— Problem requirements —
Print, in exact form, the lines below from the one containing "(** A table" through the one containing "(** The brackets", and omit all others.
··· Data for processing ···
(** * Content Scheduler of the social-media CMS

    A shallow embedding of
    [src/plugins/content-scheduler/server/services/scheduler.ts]:
    the Job Table, the trigger registration, the publish fan-out and the
    post formatter, followed by the properties the specification states
    about them.

    The service is written in TypeScript over values of type [any]; the
    embedding therefore starts with the fragment of JavaScript's dynamic
    semantics the service relies on (truthiness, [||], [??], [?.], member
    access, object spread), and models the effects of the service
    (Post Store, platform connectors, node-cron registry, log) in a small
    state-and-exception monad.

    An [async] method is modelled as one uninterrupted computation: the
    specification asks that the operations of the scheduler do not
    interleave, and the model runs each [await] to its end before the next
    statement. *)

From stdpp Require Import gmap strings list fin_maps pretty.
(** *** The bracket tables of the data model *)

(** [P] holds of every two neighbouring rows. *)
Fixpoint consecutive (P : Bracket -> Bracket -> Prop) (tbl : list Bracket)
    : Prop :=
  match tbl with
  | b1 :: (b2 :: _) as rest => P b1 b2 /\ consecutive P rest
  | _ => True
  end.

(** Sorted ascending by low bound, covering [0, oo) with no gap and no
    overlap: the first low bound is 0, every low bound is the high bound
    of the row before, and the last high bound is the 0 sentinel. *)
Definition covers (tbl : list Bracket) : Prop :=
  bracket_low <$> head tbl = Some 0 /\
  consecutive (fun b1 b2 => bracket_low b1 <= bracket_low b2) tbl /\
  consecutive (fun b1 b2 => bracket_low b2 = bracket_high b1) tbl /\
  bracket_high <$> last tbl = Some 0.

(** The same table as the loop meets it: the rows from one with low
    bound [L] on, each starting where the row before ended, the last
    one open-ended. *)
Fixpoint chained (L : Z) (tbl : list Bracket) : Prop :=
  match tbl with
  | [] => False
  | b :: rest =>
      bracket_low b = L /\
      match rest with
      | [] => bracket_high b = 0
      | _ => L <= bracket_high b /\ chained (bracket_high b) rest
      end
  end.

(** The columns are Go ints. *)
Definition fits (tbl : list Bracket) : Prop :=
  Forall (fun b => in_int64 (bracket_low b) /\ in_int64 (bracket_high b)
                   /\ in_int64 (rate_bps b)) tbl.

(** Rates between 0% and 100%. *)
Definition rates_0_100 (tbl : list Bracket) : Prop :=
  Forall (fun b => 0 <= rate_bps b <= 10000) tbl.

(** A table is either absent (no row for the year, or for the state) or
    covers [0, oo). *)
Definition usable (tbl : list Bracket) : Prop :=
  (tbl = [] \/ covers tbl) /\ fits tbl /\ rates_0_100 tbl.

(** The brackets of a database answer whose rows all scan. *)
Definition scans (r : fetched (list ScanRow)) (tbl : list Bracket) : Prop :=
  r = Got (Scanned <$> tbl).

(** [federalCents + stateCents + ficaCents] *)
Definition totalTax (r : TaxResult) : Z :=
  FederalCents r + StateCents r + FicaCents r.

(** An income of 42 trillion dollars, in cents. *)
Definition hugeIncome : Z := 4200000000000000.

(** The 2024 federal brackets for a single filer, in cents, up to the
    22% bracket, which is left open-ended here. *)
Definition federal2024 : list Bracket :=
  [ mkBracket 0 1160000 1000;
    mkBracket 1160000 4715000 1200;
    mkBracket 4715000 0 2200 ].

(** A database whose only federal row starts at 100 cents: the table
    leaves [0, 100) uncovered. *)
Definition gapDB : DB :=
  {| std_deduction_single := fun _ => Got 0;
     federal_rows := fun _ => Got [Scanned (mkBracket 100 0 10000)];
     state_rows := fun _ _ => Got [] |}.
(** C2, as the code has it.  For a tool invocation in which a parameter
    that the schema of the invoked tool declares has no raw entry, the
    iteration fails, but not with [MissingParameter]: the code has no
    check of the required parameters.  No aggregate encoding is performed
    for the call. *)
Theorem C2_fails_without_MissingParameter
        w modelId basePrompt rt prompt llmPrompt out
        toolName params reasoning (t : Tool) (raw : list RawParam)
        (d : ParamDescription) :
  parsesTo w modelId basePrompt rt prompt llmPrompt out
           (ToolInvocation toolName params reasoning) ->
  t ∈ catalog w ->
  tool_name t = toolName ->
  json_parse params = inr raw ->
  d ∈ paramDescriptions (tool_inputDescription t) ->
  pd_name d ∉ map raw_name raw ->
  exists e evs,
    runNextIteration modelId basePrompt rt prompt w = (inl e, addTrace w evs) /\
    (forall name, e <> MissingParameter name) /\
    countEvents isEncodeAll evs = 0.
Proof.
  intros Hp _ _ _ _ _.
  destruct (runNextIteration_tool_call _ _ _ _ _ _ _ _ _ _ Hp)
    as (attr & evs & Hrun & _ & _ & Hall).
  by exists (AttributeError attr), evs.
Qed.

(** C3, as the code has it.  For a tool invocation whose raw list has a
    name that the schema of the invoked tool lacks, the iteration fails,
    but not with [UnknownParameter]: the code has no such error.  No
    result, whole or partial, is returned, and no aggregate encoding is
    performed. *)
Theorem C3_fails_without_UnknownParameter
        w modelId basePrompt rt prompt llmPrompt out
        toolName params reasoning (t : Tool) (raw : list RawParam)
        (p : RawParam) :
  parsesTo w modelId basePrompt rt prompt llmPrompt out
           (ToolInvocation toolName params reasoning) ->
  t ∈ catalog w ->
  tool_name t = toolName ->
  json_parse params = inr raw ->
  p ∈ raw ->
  raw_name p ∉ map pd_name (paramDescriptions (tool_inputDescription t)) ->
  exists e evs,
    runNextIteration modelId basePrompt rt prompt w = (inl e, addTrace w evs) /\
    (forall name, e <> UnknownParameter name) /\
    (forall r, (runNextIteration modelId basePrompt rt prompt w).1 <> inr r) /\
    countEvents isEncodeAll evs = 0.
Proof.
  intros Hp _ _ _ _ _.
  destruct (runNextIteration_tool_call _ _ _ _ _ _ _ _ _ _ Hp)
    as (attr & evs & Hrun & _ & _ & Hall).
  exists (AttributeError attr), evs. rewrite Hrun. by repeat split.
Qed.

(** C4, as the code has it.  For a model identifier that the registry
    lacks, [modelRegistry.get] answers [None] with no check: the iteration
    fails, never with [UnknownModel], and the model handle is not run.
    When the catalog is empty the prompt is built first if an engine is
    registered, and the failure is the [AttributeError] of [llm.run];
    with no engine it is that of [reasoningEngine.buildPrompt]. *)
Theorem C4_unknown_model_is_not_checked w modelId basePrompt rt prompt :
  modelRegistry w !! modelId = None ->
  (exists e evs,
      runNextIteration modelId basePrompt rt prompt w
        = (inl e, addTrace w evs) /\
      e <> UnknownModel /\
      countEvents isRun evs = 0) /\
  (catalog w = [] ->
   runNextIteration modelId basePrompt rt prompt w =
     match reasoningRegistry w !! RE_ACT with
     | Some engine =>
         (inl (AttributeError "run"),
          addTrace w [EvBuildPrompt basePrompt [] rt prompt])
     | None => (inl (AttributeError "buildPrompt"), w)
     end).
Proof.
  intros Hm.
  assert (Hbare : catalog w = [] ->
    runNextIteration modelId basePrompt rt prompt w =
      match reasoningRegistry w !! RE_ACT with
      | Some engine =>
          (inl (AttributeError "run"),
           addTrace w [EvBuildPrompt basePrompt [] rt prompt])
      | None => (inl (AttributeError "buildPrompt"), w)
      end).
  { intros Hc. unfold AgentExecutor.runNextIteration. mstep.
    rewrite Hc, Hm. simpl. by destruct (reasoningRegistry w !! RE_ACT). }
  split; [| exact Hbare].
  destruct (catalog w) as [| t tools] eqn:Hc.
  - rewrite (Hbare eq_refl).
    destruct (reasoningRegistry w !! RE_ACT).
    + by eexists _, _.
    + exists (AttributeError "buildPrompt"), [].
      by rewrite addTrace_nil.
  - exists (AttributeError "name"), []. rewrite addTrace_nil.
    split; [| done]. apply runNextIteration_tools. by rewrite Hc.
Qed.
···
— Answer space —
(** A table is either absent (no row for the year, or for the state) or
    covers [0, oo). *)
Definition usable (tbl : list Bracket) : Prop :=
  (tbl = [] \/ covers tbl) /\ fits tbl /\ rates_0_100 tbl.

(** The brackets of a database answer whose rows all scan. *)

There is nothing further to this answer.